Instructions for the task
In the entries below, find the line with "Section Levels." and the line with "sf_max : (2 <= max <= 15)%nat;". Print those two and everything between them exactly, and nothing else.

_ _ _ _ _ _ _

(* ===== verification/DeflateLevels.v ===== *)
(** * DEFLATE: lengths of codes

    The loop over the levels merges leaves and pairs: an item of a level is a
    leaf or a pair of items of the level below.  A row of the leaf counts says
    how many leaves of each level the items of a level hold. *)

From S2P Require Import Prelude Deflate DeflateEncode DeflateBits.

#[export] Instance level_inhabited : Inhabited huffman_bit_level_info_t := populate zero_level.
#[export] Instance symbol_freq_inhabited : Inhabited huffman_symbol_freq_t := populate (mk_symbol_freq 0 0).

(** ** Rows *)

(** The items of a level: its leaves, and a pair for two items of the level below. *)
Fixpoint items (r : nat -> Z) (l : nat) : Z := match l with O => 0 | S l => r (S l) + items r l / 2 end.

Record row_ok (r : nat -> Z) (l : nat) : Prop := {
  row_zero : r 0%nat = 0;
  row_mono i : (i < l)%nat -> r i <= r (S i);
  row_even i : (i < l)%nat -> items r i mod 2 = 0;
}.

Lemma items_ext r r' l : (forall i, (1 <= i <= l)%nat -> r i = r' i) -> items r l = items r' l.
Proof. induction l as [|l IH]; intros H; cbn [items]; [done|]. rewrite IH by (intros; apply H; lia). by rewrite H by lia. Qed.

Lemma row_ok_ext r r' l : (forall i, (i <= l)%nat -> r i = r' i) -> row_ok r l -> row_ok r' l.
Proof.
  intros H [H1 H2 H3]. split; [by rewrite <- H by lia| |]; intros i Hi; [rewrite <- !H by lia; by apply H2|].
  rewrite <- (items_ext r) by (intros; apply H; lia). by apply H3.
Qed.

Lemma row_ok_le r l k : (k <= l)%nat -> row_ok r l -> row_ok r k.
Proof. intros Hk [H1 H2 H3]. split; [done| |]; intros i Hi; [apply H2|apply H3]; lia. Qed.

Lemma row_nonneg r l : row_ok r l -> 0 <= r l.
Proof.
  induction l as [|l IH]; intros Hr; [by rewrite (row_zero _ _ Hr)|]. pose proof (row_mono _ _ Hr l ltac:(lia)).
  pose proof (IH (row_ok_le _ _ _ (Nat.le_succ_diag_r l) Hr)). lia.
Qed.

(** A level has at most twice as many items as leaves. *)
Lemma items_bound r l : row_ok r l -> 0 <= items r l <= 2 * r l.
Proof.
  induction l as [|l IH]; intros Hr; cbn [items]; [rewrite (row_zero _ _ Hr); lia|].
  pose proof (IH (row_ok_le _ _ _ (Nat.le_succ_diag_r l) Hr)). pose proof (row_mono _ _ Hr l ltac:(lia)). pose proof (row_nonneg _ _ Hr).
  assert (0 <= items r l / 2 <= r l) by (split; [apply Z.div_pos; lia|apply Z.div_le_upper_bound; lia]). lia.
Qed.

Lemma row_mono_le r l i j : row_ok r l -> (i <= j <= l)%nat -> r i <= r j.
Proof.
  intros Hr [Hij Hj]. induction Hij as [|j Hij IH]; [lia|]. pose proof (row_mono _ _ Hr j ltac:(lia)). specialize (IH ltac:(lia)). lia.
Qed.

(** With all the items that are needed, every leaf is in use. *)
Lemma items_all_leaves r l n : row_ok r l -> 3 <= n -> r l <= n -> items r l = 2 * n - 2 -> r l = n.
Proof.
  intros Hr Hn Hle Hi. destruct (Z.eq_dec (r l) n) as [|Hne]; [done|]. exfalso.
  assert (forall k, (k <= l)%nat -> 2 * n - 2 <= items r (l - k)) as Hall; [|specialize (Hall l (le_n l)); rewrite Nat.sub_diag in Hall; cbn in Hall; lia].
  induction k as [|k IH]; intros Hk; [rewrite Nat.sub_0_r; lia|]. specialize (IH ltac:(lia)). destruct (l - k)%nat as [|j] eqn:Ej; [lia|].
  replace (l - S k)%nat with j by lia. cbn [items] in IH. pose proof (row_mono_le r l (S j) l Hr ltac:(lia)). pose proof (row_even _ _ Hr j ltac:(lia)).
  pose proof (Z.div_mod (items r j) 2 ltac:(lia)). lia.
Qed.

(** ** What a level can hold at most: all the leaves, and all the pairs *)

Fixpoint capacity (n : Z) (l : nat) : Z := match l with O => 0 | S l => n + capacity n l / 2 end.

Lemma capacity_deficit n l : 0 < n -> 2 ^ Z.of_nat l * (2 * n - capacity n (S l) - 1) < n.
Proof.
  intros Hn. induction l as [|l IH]; [change (2 ^ Z.of_nat 0) with 1; change (capacity n 1) with (n + 0 / 2); rewrite Z.div_0_l by lia; lia|].
  rewrite Nat2Z.inj_succ, Z.pow_succ_r by lia. change (capacity n (S (S l))) with (n + capacity n (S l) / 2). set (c := capacity n (S l)) in *.
  pose proof (Z.pow_pos_nonneg 2 (Z.of_nat l)). assert (2 * (2 * n - (n + c / 2) - 1) <= 2 * n - c - 1) by (pose proof (Z.div_mod c 2); pose proof (Z.mod_pos_bound c 2); lia). nia.
Qed.

Lemma capacity_enough n l : 3 <= n <= 2 ^ Z.of_nat l -> 2 * n - 2 <= capacity n l.
Proof.
  intros Hn. destruct l as [|l]; [cbn in Hn; lia|]. pose proof (capacity_deficit n l ltac:(lia)). rewrite Nat2Z.inj_succ, Z.pow_succ_r in Hn by lia.
  pose proof (Z.pow_pos_nonneg 2 (Z.of_nat l)). nia.
Qed.

(** ** The state of the loop *)

Definition row (leaf_counts : list Z) (l i : nat) : Z := leaf_counts !!! HUFFMAN_LEAF_COUNT l i.

(** Frequencies of a level stay below this. *)
Definition freq_limit (l : nat) : Z := 65535 * 2 ^ Z.of_nat l.

Lemma freq_limit_S l : freq_limit (S l) = 2 * freq_limit l.
Proof. unfold freq_limit. rewrite Nat2Z.inj_succ, Z.pow_succ_r by lia. lia. Qed.

Lemma freq_limit_range l : (l <= 15)%nat -> 65535 <= freq_limit l < 2 ^ 31.
Proof.
  intros Hl. unfold freq_limit. pose proof (Z.pow_pos_nonneg 2 (Z.of_nat l)). assert (2 ^ Z.of_nat l <= 2 ^ 15) by (apply Z.pow_le_mono_r; lia). lia.
Qed.

Section Levels.
Context (sf : list huffman_symbol_freq_t) (n : Z) (max : nat).

Definition freq_at (i : Z) : Z := freq (sf !!! Z.to_nat i).

(** The symbols by frequency, and the end mark. *)
Record sorted_freqs : Prop := {
  sf_length : Z.of_nat (length sf) = n + 1;
  sf_count : 3 <= n <= 2 ^ Z.of_nat max;
  sf_max : (2 <= max <= 15)%nat;
  sf_range i : 0 <= i < n -> 1 <= freq_at i <= 65535;
  sf_mono i j : 0 <= i <= j -> j < n -> freq_at i <= freq_at j;
  sf_end : freq_at n = MAX_FREQ;
}.

Context (Hsf : sorted_freqs).

Record level_ok (l : nat) (I : huffman_bit_level_info_t) (r : nat -> Z) : Prop := {
  level_row : row_ok r l;
  level_leaves : 2 <= r l <= n;
  level_char : next_char_freq I = freq_at (r l);
  level_last : freq_at (r l - 1) <= last_freq I <= freq_limit l;
  level_last_char : last_freq I <= next_char_freq I;
  level_last_pair : last_freq I <= next_pair_freq I;
  level_pair : next_pair_freq I = MAX_FREQ \/ next_pair_freq I <= freq_limit l;
  level_first : l = 1%nat -> next_pair_freq I = MAX_FREQ;
  level_needed : 0 <= needed I /\ ((l < max)%nat -> needed I <= 2);
}.

(** Level [l] with [J] and [s], and the level above it with [I] and [r]. *)
Record link_ok (l : nat) (J : huffman_bit_level_info_t) (s : nat -> Z) (I : huffman_bit_level_info_t) (r : nat -> Z) : Prop := {
  link_pair : next_pair_freq I <> MAX_FREQ ->
    items s l + needed J = items r l + 2 /\ next_pair_freq I <= 2 * last_freq J /\ (needed J = 0 -> last_freq J < next_pair_freq I);
  link_done : next_pair_freq I = MAX_FREQ -> needed J = 0 /\ items s l = capacity n l /\ items r l = 2 * (capacity n l / 2);
}.

Record levels_ok (infos : list huffman_bit_level_info_t) (lc : list Z) (lvl : nat) : Prop := {
  lv_infos : length infos = 16%nat;
  lv_counts : length lc = 256%nat;
  lv_level l : (1 <= l <= max)%nat -> level_ok l (infos !!! l) (row lc l);
  lv_link l : (1 <= l < max)%nat -> link_ok l (infos !!! l) (row lc l) (infos !!! S l) (row lc (S l));
  lv_top : items (row lc max) max + needed (infos !!! max) = 2 * n - 2;
  lv_zero : needed (infos !!! 0%nat) = 0;
  lv_cursor : (1 <= lvl <= max)%nat;
  lv_below : needed (infos !!! pred lvl) = 0;
  lv_above l : (lvl <= l <= max)%nat -> 0 < needed (infos !!! l);
}.

Lemma last_pos l I r : level_ok l I r -> 1 <= last_freq I.
Proof using Hsf. intros [_ H2 _ H4 _ _ _ _ _]. pose proof (sf_range Hsf (r l - 1) ltac:(lia)). lia. Qed.

(** ** One item more *)

Definition took (J J' : huffman_bit_level_info_t) : Prop :=
  last_freq J <= last_freq J' /\ needed J' = needed J - 1 /\ next_pair_freq J' = next_pair_freq J.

_ _ _ _ _ _ _

Result below
Section Levels.
Context (sf : list huffman_symbol_freq_t) (n : Z) (max : nat).

Definition freq_at (i : Z) : Z := freq (sf !!! Z.to_nat i).

(** The symbols by frequency, and the end mark. *)
Record sorted_freqs : Prop := {
  sf_length : Z.of_nat (length sf) = n + 1;
  sf_count : 3 <= n <= 2 ^ Z.of_nat max;
  sf_max : (2 <= max <= 15)%nat;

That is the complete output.